Different historians have framed these distinctions in various ways though the phenomena they are differentiating seem basically similar. Michael Clanchy’s attractive distinction between law and love fits well again here.[9] (Though loyalty might need stressing here within love.) The applicability to Louis’s ordinance is obvious. If love relies on public undertakings it also depends on some internalized inner conscience. By and large love polices itself. The devices for accountability discussed here largely lean on law not love. A similar contrast is Cristina Jular Perez-Alfaro’s between ‘positive’ norms and ‘negative’ corrective complaints procedures (though perhaps such normative language is better avoided).[10] Thomas Bisson’s contrast between older, more feudal bonds of fidelitarian accountability and a later twelfth- and thirteenth-century accountability of competent office draws a similar contrast.[11] It is the relationship between these two dynamic tendencies that is needed to supplement the question of ‘Who, whom?’. There is no general answer about how these tendencies came to be balanced in this period. There were officers in whose case an excess of ‘law’ over ‘love’ created difficulties (Plantagenet sheriffs, arguably). Bishops, however, provide a case of an office that had both some of the richest literature about love-cum-fidelity, and an increasingly formalized method of accountability that could lead to interminably complex legal cases of indeterminate outcome. It could also be abused and abusive—as with Philip IV’s use of inquisitorial techniques to destroy the Templars.[12] As for bailiffs and stewards, there was both a rich English literature on manorial ‘love’, and also a highly legalistic procedure for dealing with bailiffs’ lack of love through the action of account. (The same is true ofpodesta, an exceptionally interesting case given that their literature of responsibility and ‘love’ was sometimes explicitly articulated to neutralize the application of sindacatio’s law to them.)[13] Wardens stand a little apart since their regulation was informed by a longstanding monastic literature of responsibility and by the greater ability to regulate that given their collegial institutionalization. There the paradox seemed to be rather one of status, an uncertainty about how to correlate the relative standing of fellows and wardens.
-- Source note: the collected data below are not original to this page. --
Lemma elem_of_indexed {A} (l : list A) i x : (i, x) ∈ indexed l <-> 0 <= i /\ l !! Z.to_nat i = Some x.
Proof.
  unfold indexed. rewrite list_elem_of_lookup. split.
  - intros [n H]. apply lookup_zip_with_Some in H as (j & y & [= -> ->] & Hj & Hy). apply lookup_seqZ in Hj as [-> Hj].
    rewrite Z.add_0_l, Nat2Z.id. split; [lia | done].
  - intros [Hi Hl]. exists (Z.to_nat i). apply lookup_zip_with_Some. exists i, x. split_and!; [done | | done]. apply lookup_seqZ.
    apply lookup_lt_Some in Hl. lia.
Qed.

(** The threads' cleanup closes the registered descriptors, the server's among them. *)
Lemma close_contexts_elem (l : list User.socket_context) k :
  k ∈ User.close_contexts l <-> exists fd c, k = Close fd /\ 0 <= fd /\ l !! Z.to_nat fd = Some c /\ User._placeholder_ c <> 0.
Proof.
  unfold User.close_contexts. rewrite list_elem_of_omap. split.
  - intros ([fd c] & [Hfd Hl]%elem_of_indexed & H). cbn in H. destruct (Z.eqb_spec (User._placeholder_ c) 0); [done|].
    injection H as <-. naive_solver.
  - intros (fd & c & -> & Hfd & Hl & Hp). exists (fd, c). split; [by apply elem_of_indexed|]. cbn. by rewrite (proj2 (Z.eqb_neq _ _) Hp).
Qed.

Lemma web_server_cleans_up (server_fd : Z) (s : Sys) (fd : Z) : 0 <= server_fd < Z.of_nat SOCKETS -> reachable server_fd s ->
  Close fd ∈ User.close_contexts (sockets s) <-> is_Some (interest s fd).
Proof.
  intros Hs Hr. destruct (reachable_ok server_fd Hs s Hr) as [H1 H2 H3 H4]. rewrite close_contexts_elem. split.
  - intros (fd' & c & [= <-] & Hfd & Hl & Hp). specialize (H4 fd c Hfd Hl). destruct (interest s fd) eqn:E; [by eexists|]. by subst.
  - intros [m Hm]. pose proof (H3 _ _ Hm) as Hfd. destruct (at_index_ok (sockets s) fd) as (c & _ & El); [lia|].
    exists fd, c. specialize (H4 fd c (proj1 Hfd) El). rewrite Hm in H4. destruct H4 as [Hp _]. split_and!; [done | lia | done | lia].
Qed.

(** A client has been sent, or has waiting for it, one response for every six line ends. *)
Lemma web_server_counts (server_fd : Z) (s : Sys) (fd m : Z) : 0 <= server_fd < Z.of_nat SOCKETS -> reachable server_fd s ->
  interest s fd = Some m -> fd <> server_fd ->
  exists c, sockets s !! Z.to_nat fd = Some c /\
    sent s fd + User.responses c = lines s fd / 6 /\ User._r_n c = lines s fd mod 6 /\
    outb m = negb (User.responses c =? 0) /\ (inb m = true \/ outb m = true).
Proof.
  intros Hs Hr Hm Hne. destruct (reachable_ok server_fd Hs s Hr) as [H1 H2 H3 H4]. pose proof (H3 _ _ Hm) as Hfd.
  destruct (at_index_ok (sockets s) fd) as (c & _ & El); [lia|]. exists c. split; [done|].
  specialize (H4 fd c (proj1 Hfd) El). rewrite Hm in H4. destruct H4 as [_ H4]. destruct (H4 Hne) as (_ & [Hrn _] & Hc & _ & Hout).
  unfold counted in Hc. split_and!; [| | apply Hout | apply Hout].
  - apply (Z.div_unique_pos _ _ _ (User._r_n c)); lia.
  - apply (Z.mod_unique_pos _ _ (sent s fd + User.responses c)); lia.
Qed.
The great qualification to this critique of accountability’s justice, as noted, is that nevertheless these procedures did create various objective, ‘official’, rules for conflict and various sorts of more or less level playing fields.[14] These procedures might be costly, partial, or distant—but they were there. The material explored here is clearly an expression of a renewed belief in the desirability and possibility of officials’ accountability. Definitions of what constituted that accountability varied and were contested, but it is very striking that, even if practices left a deal to be desired, even in cases of strong hierarchies predisposed against inferiores’ involvement in holding their superiores to account, that there was both a pragmatic and principled acknowledgement that officials’ accountability was possible. Office might well be insolent, but in the later twelfth and thirteenth centuries across important groups of mediocres officers, the right to insolence was increasingly open to question.
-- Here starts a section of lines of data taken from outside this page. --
(** [router.post('/signin')] *)
Definition signin `{CaseMapping} (secret : string) (now : Z)
    (req : Body) (users : list User.t) : Response :=
  if absent (email req) || absent (password req)
  then fail 400 "Email and password are required"
  else
    match find (same_email (text (email req))) users with
    | None => fail 401 "Invalid credentials"
    | Some user =>
        if negb (bcrypt_compare (text (password req)) (User.password user))
        then fail 401 "Invalid credentials"
        else
          reply 200
            (TokenOf
               (Jwt.sign
                  {| Jwt.id := User.id user;
                     Jwt.email := User.email user;
                     Jwt.userType := User.userType user;
                     Jwt.section := None |}
                  secret now))
    end.

End Accounts.

(** ** middleware.js *)

Module Middleware.

(** [authenticate]: the token is the second word of the Authorization
    header, [None] when there is none.  On success [req.user] is the stored
    user whose id is the token's. *)
Definition authenticate (secret : string) (now : Z)
    (token : option Jwt.Token) (users : list User.t) : Response + User.t :=
  match token with
  | None => inl (fail 401 "No token provided")
  | Some token =>
      match Jwt.verify token secret now with
      | None => inl (fail 401 "Invalid token")
      | Some decoded =>
          match
            find (fun u => User.id u =? Jwt.id (Jwt.claims decoded)) users
          with
          | None => inl (fail 401 "Invalid token")
          | Some user => inr user
          end
      end
  end.

End Middleware.

(** ** attendance.js *)

Module Attendance.

(** The router's own [authenticate]: [req.user] is the decoded token. *)
Definition authenticate (secret : string) (now : Z)
    (token : option Jwt.Token) : Response + Jwt.Decoded :=
  match token with
  | None => inl (fail 401 "No token provided")
  | Some token =>
      match Jwt.verify token secret now with
      | None => inl (fail 401 "Invalid token")
      | Some decoded => inr decoded
      end
  end.

Definition validDays : list string :=
  ["Monday"; "Tuesday"; "Wednesday"; "Thursday"; "Friday"; "Saturday";
   "Sunday"].

(** The test of the validation loop for one key of the attendance object. *)
Definition invalid_day (attendance : JsVal) (day : string) : bool :=
  negb (includes validDays (JStr day))
  || negb (String.eqb (typeof (property attendance day)) "boolean").

Definition with_attendance (attendance : JsVal) (r : AttendanceRecord.t)
  : AttendanceRecord.t :=
  {| AttendanceRecord.userId := AttendanceRecord.userId r;
     AttendanceRecord.name := AttendanceRecord.name r;
     AttendanceRecord.userType := AttendanceRecord.userType r;
     AttendanceRecord.attendance := attendance |}.

(** [router.post('/')]: the response carries the workbook built from all
    records. *)
Definition post (user : Jwt.Decoded) (userId attendance : JsVal)
    (users : list User.t) (attendanceRecords : list AttendanceRecord.t)
  : Outcome AttendanceRecord.t :=
  let role := Jwt.userType (Jwt.claims user) in
  if negb (String.eqb role "Admin") && negb (String.eqb role "Teacher")
  then stop (fail 403 "Only Admins or Teachers can modify attendance")
  else if negb (truthy userId) || negb (truthy attendance)
          || negb (String.eqb (typeof attendance) "object")
  then stop (fail 400 "userId and attendance object are required")
  else if existsb (invalid_day attendance) (keys attendance)
  then stop (fail 400 "Attendance must contain valid days with boolean values")
  else
    match find (fun u => strict_eq (num (User.id u)) userId) users with
    | None =>
        stop (fail 400 "Invalid userId or user is not a Teacher/Student")
    | Some target =>
        if negb (String.eqb (User.userType target) "Teacher")
           && negb (String.eqb (User.userType target) "Student")
        then stop (fail 400 "Invalid userId or user is not a Teacher/Student")
        else
          let saved :=
            match
              update_first
                (fun record =>
                   strict_eq (AttendanceRecord.userId record) userId)
                (with_attendance attendance) attendanceRecords
            with
            | Some updated => updated
            | None =>
                push attendanceRecords
                  {| AttendanceRecord.userId := userId;
                     AttendanceRecord.name := User.email target;
                     AttendanceRecord.userType := User.userType target;
                     AttendanceRecord.attendance := attendance |}
            end in
          save (reply 201 (Workbook saved)) saved
    end.

(** [r.userId === parseInt(userId)] *)
Definition is_parsed (v : JsVal) (p : option Z) : bool :=
  match p with
  | Some n => strict_eq v (num n)
  | None => false
  end.

(** [router.get('/:userId')] *)
Definition get (user : Jwt.Decoded) (userId : string)
    (attendanceRecords : list AttendanceRecord.t) : Response :=
  let role := Jwt.userType (Jwt.claims user) in
  if negb (String.eqb role "Admin") && negb (String.eqb role "Teacher")
     && negb (eq_parsed (Jwt.id (Jwt.claims user)) (parseInt (JStr userId)))
  then fail 403 "Access denied"
  else
    match
      find (fun r => is_parsed (AttendanceRecord.userId r)
                       (parseInt (JStr userId)))
        attendanceRecords
    with
    | None => fail 404 "Attendance not found"
    | Some record => reply 200 (AnAttendance record)
    end.

End Attendance.

(** ** routine.js *)

Module Routine.

Record Body := {
  section : JsVal;
  day : JsVal;
  time : JsVal;
  subject : JsVal;
  teacherId : JsVal
}.

Definition incomplete (req : Body) : bool :=
  negb (truthy (section req)) || negb (truthy (day req))
  || negb (truthy (time req)) || negb (truthy (subject req))
  || negb (truthy (teacherId req)).

(** [u => u.id === teacherId && u.userType === 'Teacher'] *)
Definition is_teacher (teacherId : JsVal) (u : User.t) : bool :=
  strict_eq (num (User.id u)) teacherId
  && String.eqb (User.userType u) "Teacher".

Definition record (id : Z) (req : Body) : RoutineRecord.t :=
  {| RoutineRecord.id := id;
     RoutineRecord.section := section req;
     RoutineRecord.day := day req;
     RoutineRecord.time := time req;
     RoutineRecord.subject := subject req;
     RoutineRecord.teacherId := teacherId req |}.

(** [router.post('/')] *)
Definition post (user : User.t) (req : Body)
    (users : list User.t) (routines : list RoutineRecord.t)
  : Outcome RoutineRecord.t :=
  if negb (String.eqb (User.userType user) "Admin")
  then stop (fail 403 "Only Admins can create routines")
  else if incomplete req
  then stop (fail 400 "All fields are required")
  else
    match find (is_teacher (teacherId req)) users with
    | None => stop (fail 400 "Invalid teacherId")
    | Some _ =>
        let newRoutine := record (len routines + 1) req in
        save (reply 201 (ARoutine newRoutine)) (push routines newRoutine)
    end.

(** [router.put('/:id')].  When [parseInt(id)] is [NaN] or an infinity no
    [r.id] is equal to it and [findIndex] gives -1. *)
Definition put (user : User.t) (id : string) (req : Body)
    (users : list User.t) (routines : list RoutineRecord.t)
  : Outcome RoutineRecord.t :=
  if negb (String.eqb (User.userType user) "Admin")
  then stop (fail 403 "Only Admins can update routines")
  else if incomplete req
  then stop (fail 400 "All fields are required")
  else
    match find (is_teacher (teacherId req)) users with
    | None => stop (fail 400 "Invalid teacherId")
    | Some _ =>
        match parseInt (JStr id) with
        | None => stop (fail 404 "Routine not found")
        | Some n =>
            match findIndex (fun r => RoutineRecord.id r =? n) routines with
            | None => stop (fail 404 "Routine not found")
            | Some index =>
                save (reply 200 (ARoutine (record n req)))
                  (assign index (record n req) routines)
            end
        end
    end.

(** [router.delete('/:id')] *)
Definition delete (user : User.t) (id : string)
    (routines : list RoutineRecord.t) : Outcome RoutineRecord.t :=
  if negb (String.eqb (User.userType user) "Admin")
  then stop (fail 403 "Only Admins can delete routines")
  else
    match
      findIndex (fun r => eq_parsed (RoutineRecord.id r) (parseInt (JStr id)))
        routines
    with
    | None => stop (fail 404 "Routine not found")
    | Some index =>
        save (reply 200 (Message "Routine deleted")) (splice index routines)
    end.

(** [router.get('/')] *)
Definition get (user : User.t) (routines : list RoutineRecord.t)
  : Response :=
  if String.eqb (User.userType user) "Admin"
  then reply 200 (RoutineList routines)
  else if String.eqb (User.userType user) "Teacher"
  then
    reply 200
      (RoutineList
         (filter
            (fun r => strict_eq (RoutineRecord.teacherId r)
                        (num (User.id user)))
            routines))
  else if String.eqb (User.userType user) "Student"
  then
    match User.section user with
    | None => fail 400 "Student section not found"
    | Some own =>
        if String.eqb own ""
        then fail 400 "Student section not found"
        else
          reply 200
            (RoutineList
               (filter
                  (fun r => strict_eq (RoutineRecord.section r) (JStr own))
                  routines))
    end
  else fail 403 "Invalid user type".

End Routine.

(** ** docs.js and policy.js *)

(** A file of a multipart request, as multer's disk storage sees it:
    [extname] is [path.extname(file.originalname)] and [uuid] the fresh
    [uuidv4()] of the stored name.  The bytes multer writes to the uploads
    directory are outside the six collections and are not modelled. *)
Record Upload := {
  extname : string;
  uuid : string
}.

Module Docs.

(** [file.filename], from the [filename] callback of the storage. *)
Definition filename (file : Upload) : string :=
  String.append (uuid file) (extname file).

(** [description || ''] *)
Definition or_empty (description : option string) : string :=
  match description with
  | Some s => s
  | None => ""
  end.

(** [router.post('/')]; [timestamp] is [new Date().toISOString()]. *)
Definition post (user : User.t) (description : option string)
    (file : option Upload) (timestamp : string)
    (documents : list DocumentRecord.t)
  : Outcome DocumentRecord.t :=
  if negb (String.eqb (User.userType user) "Teacher")
  then stop (fail 403 "Only Teachers can upload documents")
  else
    match file with
    | None => stop (fail 400 "No file uploaded")
    | Some file =>
        let newDocument :=
          {| DocumentRecord.id := len documents + 1;
             DocumentRecord.fileName := filename file;
             DocumentRecord.uploadedBy := User.id user;
             DocumentRecord.uploadDate := timestamp;
             DocumentRecord.description := or_empty description |} in
        save (reply 201 (ADocument newDocument)) (push documents newDocument)
    end.

(** [router.get('/')] *)
Definition list_all (documents : list DocumentRecord.t) : Response :=
  reply 200 (DocumentList documents).

(** [router.get('/:id')]; [on_disk] tells whether [fs.access] finds the
    file in the uploads directory. *)
Definition download (id : string) (on_disk : string -> bool)
    (documents : list DocumentRecord.t) : Response :=
  match
    find (fun d => eq_parsed (DocumentRecord.id d) (parseInt (JStr id)))
      documents
  with
  | None => fail 404 "Document not found"
  | Some document =>
      if on_disk (DocumentRecord.fileName document)
      then reply 200 (FileAt (DocumentRecord.fileName document))
      else fail 404 "File not found"
  end.

End Docs.

Module Policy.

Definition filename `{CaseMapping} (file : Upload) : string :=
  String.append (uuid file) (toLowerCase (extname file)).

Definition fileFilter `{CaseMapping} (file : Upload) : bool :=
  let ext := toLowerCase (extname file) in
  String.eqb ext ".pdf" || String.eqb ext ".docx".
This equivalent judgement recognizes that much medieval accountability was connected to some wider idea of a common good, but that this perspective was inevitably partial in practice and principle. Versions of this view lie behind some thoughts, again, of Augustine and Peter Abelard that may terminate this study. Both articulated the principle, discussed in earlier chapters, that the investigation of crimes was needed in order to serve the public good. One version (ne crimina remaneant impunita) was earlier discussed regarding the justification of prelates’ accountability.[15] Abelard and Augustine articulated the principle in distinctly ambivalent ways. Augustine’s view is clear, bleak, scornful:

Will the wise man sit as judge amidst the darkness of our social life, or not dare to? Of course he will sit. For human society binds and drags him to this office, which he thinks it a crime to abandon. He does not think it a crime that innocent witnesses are tortured because of someone else’s case; that those accused are often overcome by the force of torture, make false confessions and are punished although innocent; that, even if not liable to the death penalty, many die under or after torture; that sometimes those who accuse others, perhaps wishing to benefit human society by ensuring that crimes do not go unpunished [ne crimina inpunita sint], are instead condemned by an ignorant judge because witnesses lie and the fiercely obdurate defendant does not confess under torture, so that they cannot prove what they allege, although they spoke the truth. The wise judge does not reckon so many and such great evils to be sins. For he does not act out of the desire to harm but under the necessity of ignorance, just as human society compels the necessity of judgement.[16]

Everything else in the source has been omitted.